(* ===== verification/Connection.v ===== *)
(** * Routing incoming connections

    Models [src/src/connection.rs]: the demultiplexer that hands every accepted
    connection to the channel of the peer with its key, and closes those of
    unknown peers. *)

From S2P Require Import Prelude Keys.
From stdpp Require Import prelude gmap strings.

Section Router.
Context `{IrohKeys}.

(** A connection: its identity and the key of its remote end. *)
Record Incoming := { in_conn : nat; in_remote : PublicKey }.

(** The receiving end of a peer's channel, by the peer it belongs to. *)
Definition channel_id : Type := nat.

Record IncomingRouter := { by_peer : gmap PublicKey channel_id }.

Definition IncomingRouter_new : IncomingRouter := {| by_peer := ∅ |}.

Definition register (self : IncomingRouter) (key : PublicKey) (incoming : channel_id) :
    IncomingRouter :=
  {| by_peer := <[key := incoming]> (by_peer self) |}.

(** What was put into the channels (a full channel makes the router wait, which
    changes nothing of the order), which of them are closed, the connections that
    were closed with their reason, and the counters. *)
Record RouterState := {
  queues : channel_id → list Incoming;
  closed : channel_id → bool;
  closed_conns : list (nat * string);
  submit_errors : nat;
  unknown_peers : nat;
}.

Definition dispatch (self : IncomingRouter) (conn : Incoming) (s : RouterState) : RouterState :=
  match by_peer self !! in_remote conn with
  | Some sender =>
      if closed s sender then
        {| queues := queues s; closed := closed s; closed_conns := closed_conns s;
           submit_errors := S (submit_errors s); unknown_peers := unknown_peers s |}
      else
        {| queues := λ c, if decide (c = sender) then queues s c ++ [conn] else queues s c;
           closed := closed s; closed_conns := closed_conns s;
           submit_errors := submit_errors s; unknown_peers := unknown_peers s |}
  | None =>
      {| queues := queues s; closed := closed s;
         closed_conns := closed_conns s ++ [(in_conn conn, "unknown peer"%string)];
         submit_errors := submit_errors s; unknown_peers := S (unknown_peers s) |}
  end.

(** What happens meanwhile: a connection is accepted, or the link of a peer drops
    the receiving end of its channel. *)
Inductive router_event : Type :=
  | Accepted (conn : Incoming)
  | ReceiverDropped (c : channel_id).

Definition drop_receiver (c : channel_id) (s : RouterState) : RouterState :=
  {| queues := queues s; closed := λ c', if decide (c' = c) then true else closed s c';
     closed_conns := closed_conns s; submit_errors := submit_errors s;
     unknown_peers := unknown_peers s |}.

(** [run], over what has happened so far. *)
Fixpoint router_run (self : IncomingRouter) (events : list router_event) (s : RouterState) :
    RouterState :=
  match events with
  | [] => s
  | Accepted conn :: events => router_run self events (dispatch self conn s)
  | ReceiverDropped c :: events => router_run self events (drop_receiver c s)
  end.

(** The registrations of [main], one channel per configured peer. *)
Definition register_all (l : list (PublicKey * channel_id)) : IncomingRouter :=
  foldl (λ r '(k, c), register r k c) IncomingRouter_new l.

(** ** Properties *)
Lemma register_all_from r0 l key c :
  NoDup l.*1 → (∀ k, k ∈ l.*1 → by_peer r0 !! k = None) →
  by_peer (foldl (λ r '(k, c), register r k c) r0 l) !! key = Some c ↔
  by_peer r0 !! key = Some c ∨ (key, c) ∈ l.
Proof.
  revert r0. induction l as [|[k c'] l IH]; intros r0 Hd Hno; simpl; [set_solver|].
  apply NoDup_cons in Hd as [Hk Hd]. rewrite IH; [|done|].
  - simpl. destruct (decide (k = key)) as [->|Hne].
    + rewrite lookup_insert_eq. pose proof (Hno key ltac:(left)) as Hn. rewrite Hn.
      assert ((key, c) ∉ l) as Hnl.
      { intros Hin. apply Hk, list_elem_of_fmap. by exists (key, c). }
      set_solver.
    + rewrite lookup_insert_ne by done. set_solver.
  - intros k' Hk'. simpl. rewrite lookup_insert_ne by set_solver. apply Hno. by right.
Qed.

Lemma register_all_lookup l key c :
  NoDup l.*1 → by_peer (register_all l) !! key = Some c ↔ (key, c) ∈ l.
Proof.
  intros Hd. unfold register_all. rewrite register_all_from; [|done|done].
  simpl. rewrite lookup_empty. naive_solver.
Qed.

(** The connections that were accepted, and those of them that were accepted
    while a channel had its receiver. *)
Definition accepted (events : list router_event) : list Incoming :=
  omap (λ e, match e with Accepted conn => Some conn | ReceiverDropped _ => None end) events.

Fixpoint before_drop (c : channel_id) (events : list router_event) : list Incoming :=
  match events with
  | [] => []
  | Accepted conn :: events => conn :: before_drop c events
  | ReceiverDropped c' :: events => if decide (c' = c) then [] else before_drop c events
  end.

Lemma router_run_spec self events s c :
  queues (router_run self events s) c =
    queues s c ++ (if closed s c then []
      else filter (λ conn, by_peer self !! in_remote conn = Some c) (before_drop c events)) ∧
  closed_conns (router_run self events s) =
    closed_conns s ++ ((λ conn, (in_conn conn, "unknown peer"%string))
      <$> filter (λ conn, by_peer self !! in_remote conn = None) (accepted events)).
Proof.
  revert s. induction events as [|[conn|c'] events IH]; intros s; simpl.
  - destruct (closed s c); by rewrite ?filter_nil, !app_nil_r.
  - destruct (IH (dispatch self conn s)) as [-> ->]. unfold dispatch.
    rewrite !filter_cons. destruct (by_peer self !! in_remote conn) as [sender|] eqn:Es.
    + rewrite (decide_False (P := Some sender = None)) by done.
      destruct (decide (c = sender)) as [->|Hne].
      * rewrite (decide_True (P := Some sender = Some sender)) by done.
        destruct (closed s sender) eqn:Ec; simpl; rewrite ?Ec; [done|].
        rewrite decide_True by done. by rewrite <- app_assoc.
      * rewrite (decide_False (P := Some sender = Some c)) by congruence.
        destruct (closed s sender); simpl; [done|]. by rewrite decide_False.
    + rewrite (decide_False (P := None = Some c)), decide_True by done. simpl.
      split; [done|]. by rewrite <- app_assoc.
  - destruct (IH (drop_receiver c' s)) as [-> ->]. simpl. split; [|done].
    destruct (decide (c' = c)) as [->|Hne].
    + rewrite decide_True by done. by destruct (closed s c).
    + by rewrite decide_False by done.
Qed.

(** How many connections the channels of the peers were given. *)
Definition queued (l : list (PublicKey * channel_id)) (s : RouterState) : nat :=
  sum_list_with (λ p, length (queues s p.2)) l.

Lemma queued_other l s s' :
  (∀ c, c ∈ l.*2 → queues s' c = queues s c) → queued l s' = queued l s.
Proof.
  unfold queued. induction l as [|[k c] l IH]; intros Hc; simpl; [done|].
  rewrite IH by set_solver. by rewrite Hc by set_solver.
Qed.

Lemma queued_one l s s' key c conn :
  NoDup l.*2 → (key, c) ∈ l → queues s' c = queues s c ++ [conn] →
  (∀ c', c' ≠ c → queues s' c' = queues s c') → queued l s' = S (queued l s).
Proof.
  intros Hd Hin Hc Ho. induction l as [|[k c'] l IH]; [by apply not_elem_of_nil in Hin|].
  apply NoDup_cons in Hd as [Hn Hd]. unfold queued. simpl. fold (queued l s) (queued l s').
  destruct (decide (c' = c)) as [->|Hne].
  - rewrite Hc, length_app. simpl. rewrite (queued_other l s s'); [lia|].
    intros c' Hc'. apply Ho. by intros ->.
  - rewrite Ho by done. rewrite IH; [lia|done|]. set_solver.
Qed.

(** Every connection goes one of three ways. *)
Lemma router_run_counts l events s :
  NoDup l.*1 → NoDup l.*2 →
  let s' := router_run (register_all l) events s in
  (queued l s' + submit_errors s' + unknown_peers s' =
    queued l s + submit_errors s + unknown_peers s + length (accepted events))%nat.
Proof.
  intros Hk Hc. revert s. induction events as [|[conn|c'] events IH]; intros s; simpl.
  - lia.
  - rewrite IH. unfold dispatch.
    destruct (by_peer (register_all l) !! in_remote conn) as [c|] eqn:Es.
    + destruct (closed s c); simpl; [unfold queued; simpl; lia|].
      apply register_all_lookup in Es; [|done].
      erewrite (queued_one l s _ _ c conn Hc Es); simpl; [lia|by rewrite decide_True|].
      intros c' Hne. by rewrite decide_False.
    + unfold queued. simpl. lia.
  - rewrite IH. unfold queued. simpl. lia.
Qed.

Definition router_init : RouterState :=
  {| queues _ := []; closed _ := false; closed_conns := []; submit_errors := 0;
     unknown_peers := 0 |}.

(** C38: with peers of distinct keys, each on a channel of its own, and whenever
    their links drop the receivers: a peer's channel is given exactly the incoming
    connections of that peer's key, in order, up to where its receiver is dropped;
    exactly the connections of no configured peer are closed; and every
    connection is either given to a channel or counted in one of the two error
    counters. *)
Theorem router_delivers (l : list (PublicKey * channel_id)) (events : list router_event) :
  NoDup l.*1 → NoDup l.*2 →
  let s := router_run (register_all l) events router_init in
  (∀ key c, (key, c) ∈ l →
     queues s c = filter (λ conn, in_remote conn = key) (before_drop c events)) ∧
  closed_conns s = (λ conn, (in_conn conn, "unknown peer"%string))
    <$> filter (λ conn, in_remote conn ∉ l.*1) (accepted events) ∧
  (queued l s + submit_errors s + unknown_peers s = length (accepted events))%nat.
Proof.
  intros Hk Hc s. split_and!.
  - intros key c Hin. unfold s.
    rewrite (proj1 (router_run_spec _ _ router_init c)). simpl.
    apply list_filter_iff. intros conn. rewrite register_all_lookup by done. split.
    + intros Hin'. apply list_elem_of_lookup_1 in Hin as [i Hi].
      apply list_elem_of_lookup_1 in Hin' as [j Hj].
      assert (i = j) as <-.
      { apply (NoDup_lookup l.*2 i j c); [done| |]; by rewrite list_lookup_fmap, ?Hi, ?Hj. }
      congruence.
    + by intros ->.
  - unfold s.
    rewrite (proj2 (router_run_spec _ _ router_init 0%nat)). simpl.
    f_equal. apply list_filter_iff. intros conn.
    rewrite eq_None_not_Some. unfold is_Some. setoid_rewrite register_all_lookup; [|done].
    rewrite list_elem_of_fmap. split.
    + intros Hno ([k c] & E & Hin). apply Hno. exists c. by rewrite E.
    + intros Hno [c Hin]. apply Hno. by exists (in_remote conn, c).
  - unfold s. rewrite router_run_counts by done. unfold queued. simpl.
    assert (∀ l' : list (PublicKey * channel_id), sum_list_with (λ _, 0) l' = 0)%nat as Hz
      by (intros l'; by induction l').
    by rewrite Hz.
Qed.
End Router.

(** ** Witness *)
Import KeysRef.

Lemma router_delivers_witness :
  let events := [Accepted {| in_conn := 1; in_remote := pk "bob" |};
                 Accepted {| in_conn := 2; in_remote := pk "eve" |};
                 Accepted {| in_conn := 3; in_remote := pk "bob" |};
                 ReceiverDropped 1;
                 Accepted {| in_conn := 4; in_remote := pk "bob" |}] in
  let l := [(pk "alice", 0); (pk "bob", 1)]%nat in
  let s := router_run (register_all l) events router_init in
  queues s 1%nat = filter (λ conn, in_remote conn = pk "bob") (before_drop 1 events) ∧
  closed_conns s = (λ conn, (in_conn conn, "unknown peer"%string))
    <$> filter (λ conn, in_remote conn ∉ l.*1) (accepted events) ∧
  (queued l s + submit_errors s + unknown_peers s = 4)%nat.
Proof.
  intros events l.
  destruct (router_delivers l events) as (Hq & Hc & Hn).
  - by_decide.
  - by_decide.
  - split; [|exact (conj Hc Hn)]. apply (Hq (pk "bob") 1%nat). unfold l. by_decide.
Defined.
.....
Exercise goal: Return each line of the material above that holds the string "dispatch".

Response:
Definition dispatch (self : IncomingRouter) (conn : Incoming) (s : RouterState) : RouterState :=
  | Accepted conn :: events => router_run self events (dispatch self conn s)
  - destruct (IH (dispatch self conn s)) as [-> ->]. unfold dispatch.
  - rewrite IH. unfold dispatch.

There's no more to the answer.